Supplied data section start

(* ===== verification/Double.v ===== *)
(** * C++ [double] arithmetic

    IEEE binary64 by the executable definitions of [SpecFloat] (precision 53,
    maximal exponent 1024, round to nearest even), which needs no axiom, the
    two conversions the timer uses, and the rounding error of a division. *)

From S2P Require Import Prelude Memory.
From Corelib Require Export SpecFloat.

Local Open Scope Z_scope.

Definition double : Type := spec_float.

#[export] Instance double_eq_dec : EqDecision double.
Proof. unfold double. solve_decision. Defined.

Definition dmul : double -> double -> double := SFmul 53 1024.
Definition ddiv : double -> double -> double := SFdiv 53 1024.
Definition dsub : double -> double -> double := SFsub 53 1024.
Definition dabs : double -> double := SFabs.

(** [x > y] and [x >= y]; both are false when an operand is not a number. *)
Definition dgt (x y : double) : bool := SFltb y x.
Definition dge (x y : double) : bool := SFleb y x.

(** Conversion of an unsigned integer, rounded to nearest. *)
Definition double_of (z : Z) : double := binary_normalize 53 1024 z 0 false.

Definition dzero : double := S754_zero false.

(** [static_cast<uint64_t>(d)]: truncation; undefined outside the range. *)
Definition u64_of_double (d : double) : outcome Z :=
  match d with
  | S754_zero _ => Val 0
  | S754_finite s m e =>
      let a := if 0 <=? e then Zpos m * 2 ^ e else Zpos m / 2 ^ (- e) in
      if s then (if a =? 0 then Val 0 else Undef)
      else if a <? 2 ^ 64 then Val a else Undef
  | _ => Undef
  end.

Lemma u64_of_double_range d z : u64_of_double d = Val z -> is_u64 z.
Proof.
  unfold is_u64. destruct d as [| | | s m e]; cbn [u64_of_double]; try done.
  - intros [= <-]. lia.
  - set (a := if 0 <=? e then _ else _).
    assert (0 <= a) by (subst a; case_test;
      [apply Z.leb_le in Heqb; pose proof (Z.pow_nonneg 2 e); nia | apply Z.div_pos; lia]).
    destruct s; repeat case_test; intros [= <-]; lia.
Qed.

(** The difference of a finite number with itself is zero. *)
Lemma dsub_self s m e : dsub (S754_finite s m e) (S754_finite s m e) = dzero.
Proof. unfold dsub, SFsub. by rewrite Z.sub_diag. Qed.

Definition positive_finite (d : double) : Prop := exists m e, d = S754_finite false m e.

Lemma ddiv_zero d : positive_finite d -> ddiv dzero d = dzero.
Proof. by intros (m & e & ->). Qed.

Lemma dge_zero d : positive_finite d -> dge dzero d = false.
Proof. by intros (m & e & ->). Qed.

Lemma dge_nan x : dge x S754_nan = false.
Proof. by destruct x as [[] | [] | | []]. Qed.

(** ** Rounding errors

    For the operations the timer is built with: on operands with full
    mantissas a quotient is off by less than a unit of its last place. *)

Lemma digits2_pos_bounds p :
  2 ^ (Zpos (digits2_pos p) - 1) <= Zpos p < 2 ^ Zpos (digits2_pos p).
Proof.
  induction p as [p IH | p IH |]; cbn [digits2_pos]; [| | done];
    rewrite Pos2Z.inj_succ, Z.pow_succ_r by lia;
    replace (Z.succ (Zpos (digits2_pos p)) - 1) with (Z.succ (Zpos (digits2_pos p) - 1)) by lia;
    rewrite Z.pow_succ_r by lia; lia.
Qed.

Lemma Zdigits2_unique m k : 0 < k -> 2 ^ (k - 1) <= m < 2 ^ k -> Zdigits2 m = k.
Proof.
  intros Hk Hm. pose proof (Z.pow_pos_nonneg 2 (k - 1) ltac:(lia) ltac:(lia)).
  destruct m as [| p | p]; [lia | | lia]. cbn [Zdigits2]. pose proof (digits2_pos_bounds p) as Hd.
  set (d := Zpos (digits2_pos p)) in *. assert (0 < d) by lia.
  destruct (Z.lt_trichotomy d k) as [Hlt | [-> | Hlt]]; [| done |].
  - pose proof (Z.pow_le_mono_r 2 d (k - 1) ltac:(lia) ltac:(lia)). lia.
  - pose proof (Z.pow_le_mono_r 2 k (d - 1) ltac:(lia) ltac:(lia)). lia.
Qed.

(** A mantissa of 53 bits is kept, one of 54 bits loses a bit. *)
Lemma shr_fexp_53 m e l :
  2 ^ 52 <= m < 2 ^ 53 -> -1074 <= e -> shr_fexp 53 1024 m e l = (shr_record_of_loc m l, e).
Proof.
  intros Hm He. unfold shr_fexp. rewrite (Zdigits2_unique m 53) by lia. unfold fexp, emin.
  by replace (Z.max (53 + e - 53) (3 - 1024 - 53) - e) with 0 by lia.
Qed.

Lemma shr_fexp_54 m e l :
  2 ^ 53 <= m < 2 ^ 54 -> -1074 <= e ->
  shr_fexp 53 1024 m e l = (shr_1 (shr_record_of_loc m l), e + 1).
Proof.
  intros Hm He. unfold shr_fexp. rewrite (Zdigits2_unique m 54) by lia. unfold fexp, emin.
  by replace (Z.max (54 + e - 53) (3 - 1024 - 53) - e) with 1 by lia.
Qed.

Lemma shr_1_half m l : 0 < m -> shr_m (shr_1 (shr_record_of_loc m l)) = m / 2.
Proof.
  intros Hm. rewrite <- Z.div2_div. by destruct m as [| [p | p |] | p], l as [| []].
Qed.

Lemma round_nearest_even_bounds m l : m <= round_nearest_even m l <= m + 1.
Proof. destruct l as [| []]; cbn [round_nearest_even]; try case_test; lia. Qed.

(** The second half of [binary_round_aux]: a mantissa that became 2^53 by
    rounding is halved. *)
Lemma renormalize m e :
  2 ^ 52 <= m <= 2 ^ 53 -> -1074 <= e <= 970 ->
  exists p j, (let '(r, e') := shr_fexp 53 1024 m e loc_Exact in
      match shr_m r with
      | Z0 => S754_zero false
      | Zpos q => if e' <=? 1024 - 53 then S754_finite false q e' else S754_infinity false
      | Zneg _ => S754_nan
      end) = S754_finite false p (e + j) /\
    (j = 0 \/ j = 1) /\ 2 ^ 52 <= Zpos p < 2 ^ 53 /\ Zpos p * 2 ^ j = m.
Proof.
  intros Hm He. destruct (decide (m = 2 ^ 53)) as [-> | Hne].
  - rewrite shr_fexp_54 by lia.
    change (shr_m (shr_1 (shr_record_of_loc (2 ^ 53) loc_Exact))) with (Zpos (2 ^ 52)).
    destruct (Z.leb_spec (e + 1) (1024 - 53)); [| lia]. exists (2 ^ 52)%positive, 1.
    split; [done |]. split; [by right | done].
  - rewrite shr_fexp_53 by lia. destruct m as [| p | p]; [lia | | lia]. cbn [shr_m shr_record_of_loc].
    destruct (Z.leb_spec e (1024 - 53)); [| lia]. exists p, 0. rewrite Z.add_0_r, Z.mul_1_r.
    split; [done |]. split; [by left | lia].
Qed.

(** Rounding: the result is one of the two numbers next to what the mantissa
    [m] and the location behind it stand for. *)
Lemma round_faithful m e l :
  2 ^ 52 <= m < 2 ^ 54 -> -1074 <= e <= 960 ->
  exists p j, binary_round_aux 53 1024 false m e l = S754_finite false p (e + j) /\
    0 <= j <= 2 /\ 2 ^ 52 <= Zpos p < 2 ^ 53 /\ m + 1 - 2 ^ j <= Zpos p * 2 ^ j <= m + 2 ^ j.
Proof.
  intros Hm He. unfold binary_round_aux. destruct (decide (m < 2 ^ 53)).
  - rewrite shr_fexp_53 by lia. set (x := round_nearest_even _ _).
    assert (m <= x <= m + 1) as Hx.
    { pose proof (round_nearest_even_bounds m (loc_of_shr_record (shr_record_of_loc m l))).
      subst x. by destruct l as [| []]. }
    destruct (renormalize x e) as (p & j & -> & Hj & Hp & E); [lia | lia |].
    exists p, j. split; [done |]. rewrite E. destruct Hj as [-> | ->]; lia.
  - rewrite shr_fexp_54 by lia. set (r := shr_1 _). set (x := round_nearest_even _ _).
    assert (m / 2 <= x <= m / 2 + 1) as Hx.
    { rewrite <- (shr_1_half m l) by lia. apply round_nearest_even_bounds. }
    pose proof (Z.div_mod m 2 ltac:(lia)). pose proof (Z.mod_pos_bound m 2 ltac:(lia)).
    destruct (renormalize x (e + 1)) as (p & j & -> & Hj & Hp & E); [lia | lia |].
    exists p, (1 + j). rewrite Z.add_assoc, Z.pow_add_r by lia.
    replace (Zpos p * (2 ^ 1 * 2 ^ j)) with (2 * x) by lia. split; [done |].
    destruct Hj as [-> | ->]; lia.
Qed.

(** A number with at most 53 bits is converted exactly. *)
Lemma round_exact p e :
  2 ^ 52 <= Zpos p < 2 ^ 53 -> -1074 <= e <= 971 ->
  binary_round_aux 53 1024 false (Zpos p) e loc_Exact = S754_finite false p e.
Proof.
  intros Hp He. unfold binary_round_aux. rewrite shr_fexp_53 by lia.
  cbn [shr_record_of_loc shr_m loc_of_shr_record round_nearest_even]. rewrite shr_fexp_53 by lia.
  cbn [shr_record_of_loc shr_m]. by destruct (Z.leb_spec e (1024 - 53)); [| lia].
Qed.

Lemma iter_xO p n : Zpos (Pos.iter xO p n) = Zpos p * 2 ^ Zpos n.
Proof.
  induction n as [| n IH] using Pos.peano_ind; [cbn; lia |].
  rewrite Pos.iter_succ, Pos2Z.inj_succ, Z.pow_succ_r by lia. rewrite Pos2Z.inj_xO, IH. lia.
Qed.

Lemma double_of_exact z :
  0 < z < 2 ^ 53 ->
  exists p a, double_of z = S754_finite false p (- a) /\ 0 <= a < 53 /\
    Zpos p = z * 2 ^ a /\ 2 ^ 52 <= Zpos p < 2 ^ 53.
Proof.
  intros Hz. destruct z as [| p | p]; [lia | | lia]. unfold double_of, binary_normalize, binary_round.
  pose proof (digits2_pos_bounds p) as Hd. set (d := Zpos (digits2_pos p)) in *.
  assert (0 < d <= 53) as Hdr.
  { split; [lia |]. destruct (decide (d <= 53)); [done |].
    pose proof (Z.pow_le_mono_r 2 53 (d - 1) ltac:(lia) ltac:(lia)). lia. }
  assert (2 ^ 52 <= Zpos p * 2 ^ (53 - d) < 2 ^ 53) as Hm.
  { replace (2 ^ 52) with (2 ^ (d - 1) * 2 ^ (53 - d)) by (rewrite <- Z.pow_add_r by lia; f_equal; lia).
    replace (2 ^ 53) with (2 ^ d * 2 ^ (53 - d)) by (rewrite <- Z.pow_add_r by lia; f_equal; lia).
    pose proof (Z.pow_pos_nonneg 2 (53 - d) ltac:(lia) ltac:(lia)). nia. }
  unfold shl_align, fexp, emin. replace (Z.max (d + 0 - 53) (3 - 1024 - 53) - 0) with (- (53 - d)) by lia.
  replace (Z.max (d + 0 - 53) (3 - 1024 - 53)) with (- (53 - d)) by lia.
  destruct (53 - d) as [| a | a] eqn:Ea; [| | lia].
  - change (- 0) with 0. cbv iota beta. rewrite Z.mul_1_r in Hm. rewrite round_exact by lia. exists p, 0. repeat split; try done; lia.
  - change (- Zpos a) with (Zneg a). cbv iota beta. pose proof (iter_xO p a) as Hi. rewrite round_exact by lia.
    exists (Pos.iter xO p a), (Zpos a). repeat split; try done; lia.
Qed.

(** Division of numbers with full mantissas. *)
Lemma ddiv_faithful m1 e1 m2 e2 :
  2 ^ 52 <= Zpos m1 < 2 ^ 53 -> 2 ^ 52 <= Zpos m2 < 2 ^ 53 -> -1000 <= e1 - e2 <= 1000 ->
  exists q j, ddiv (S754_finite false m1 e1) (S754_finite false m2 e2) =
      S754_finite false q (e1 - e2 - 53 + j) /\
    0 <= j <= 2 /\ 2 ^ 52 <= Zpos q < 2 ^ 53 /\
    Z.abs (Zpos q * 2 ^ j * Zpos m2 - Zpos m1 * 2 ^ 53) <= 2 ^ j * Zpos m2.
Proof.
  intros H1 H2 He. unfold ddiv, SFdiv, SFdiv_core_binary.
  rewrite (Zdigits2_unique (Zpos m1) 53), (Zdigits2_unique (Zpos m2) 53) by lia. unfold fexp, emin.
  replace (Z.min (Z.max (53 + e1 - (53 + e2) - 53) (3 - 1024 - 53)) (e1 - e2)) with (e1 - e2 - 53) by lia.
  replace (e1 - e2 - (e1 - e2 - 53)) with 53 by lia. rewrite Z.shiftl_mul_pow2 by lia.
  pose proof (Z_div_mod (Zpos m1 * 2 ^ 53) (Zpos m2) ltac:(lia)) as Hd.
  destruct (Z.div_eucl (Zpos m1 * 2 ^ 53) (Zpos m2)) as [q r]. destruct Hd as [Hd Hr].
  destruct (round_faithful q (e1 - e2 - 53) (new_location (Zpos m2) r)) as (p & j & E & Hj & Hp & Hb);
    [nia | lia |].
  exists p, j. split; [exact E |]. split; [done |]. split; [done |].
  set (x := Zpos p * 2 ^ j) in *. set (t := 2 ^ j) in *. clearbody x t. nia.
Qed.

Supplied data section end

# Problem details
All that should be written out is the stretch of lines above between the one holding "Local Open Scope Z_scope." and the one holding "(** The difference", inclusive, exactly as given.

# Written reply
Local Open Scope Z_scope.

Definition double : Type := spec_float.

#[export] Instance double_eq_dec : EqDecision double.
Proof. unfold double. solve_decision. Defined.

Definition dmul : double -> double -> double := SFmul 53 1024.
Definition ddiv : double -> double -> double := SFdiv 53 1024.
Definition dsub : double -> double -> double := SFsub 53 1024.
Definition dabs : double -> double := SFabs.

(** [x > y] and [x >= y]; both are false when an operand is not a number. *)
Definition dgt (x y : double) : bool := SFltb y x.
Definition dge (x y : double) : bool := SFleb y x.

(** Conversion of an unsigned integer, rounded to nearest. *)
Definition double_of (z : Z) : double := binary_normalize 53 1024 z 0 false.

Definition dzero : double := S754_zero false.

(** [static_cast<uint64_t>(d)]: truncation; undefined outside the range. *)
Definition u64_of_double (d : double) : outcome Z :=
  match d with
  | S754_zero _ => Val 0
  | S754_finite s m e =>
      let a := if 0 <=? e then Zpos m * 2 ^ e else Zpos m / 2 ^ (- e) in
      if s then (if a =? 0 then Val 0 else Undef)
      else if a <? 2 ^ 64 then Val a else Undef
  | _ => Undef
  end.

Lemma u64_of_double_range d z : u64_of_double d = Val z -> is_u64 z.
Proof.
  unfold is_u64. destruct d as [| | | s m e]; cbn [u64_of_double]; try done.
  - intros [= <-]. lia.
  - set (a := if 0 <=? e then _ else _).
    assert (0 <= a) by (subst a; case_test;
      [apply Z.leb_le in Heqb; pose proof (Z.pow_nonneg 2 e); nia | apply Z.div_pos; lia]).
    destruct s; repeat case_test; intros [= <-]; lia.
Qed.

(** The difference of a finite number with itself is zero. *)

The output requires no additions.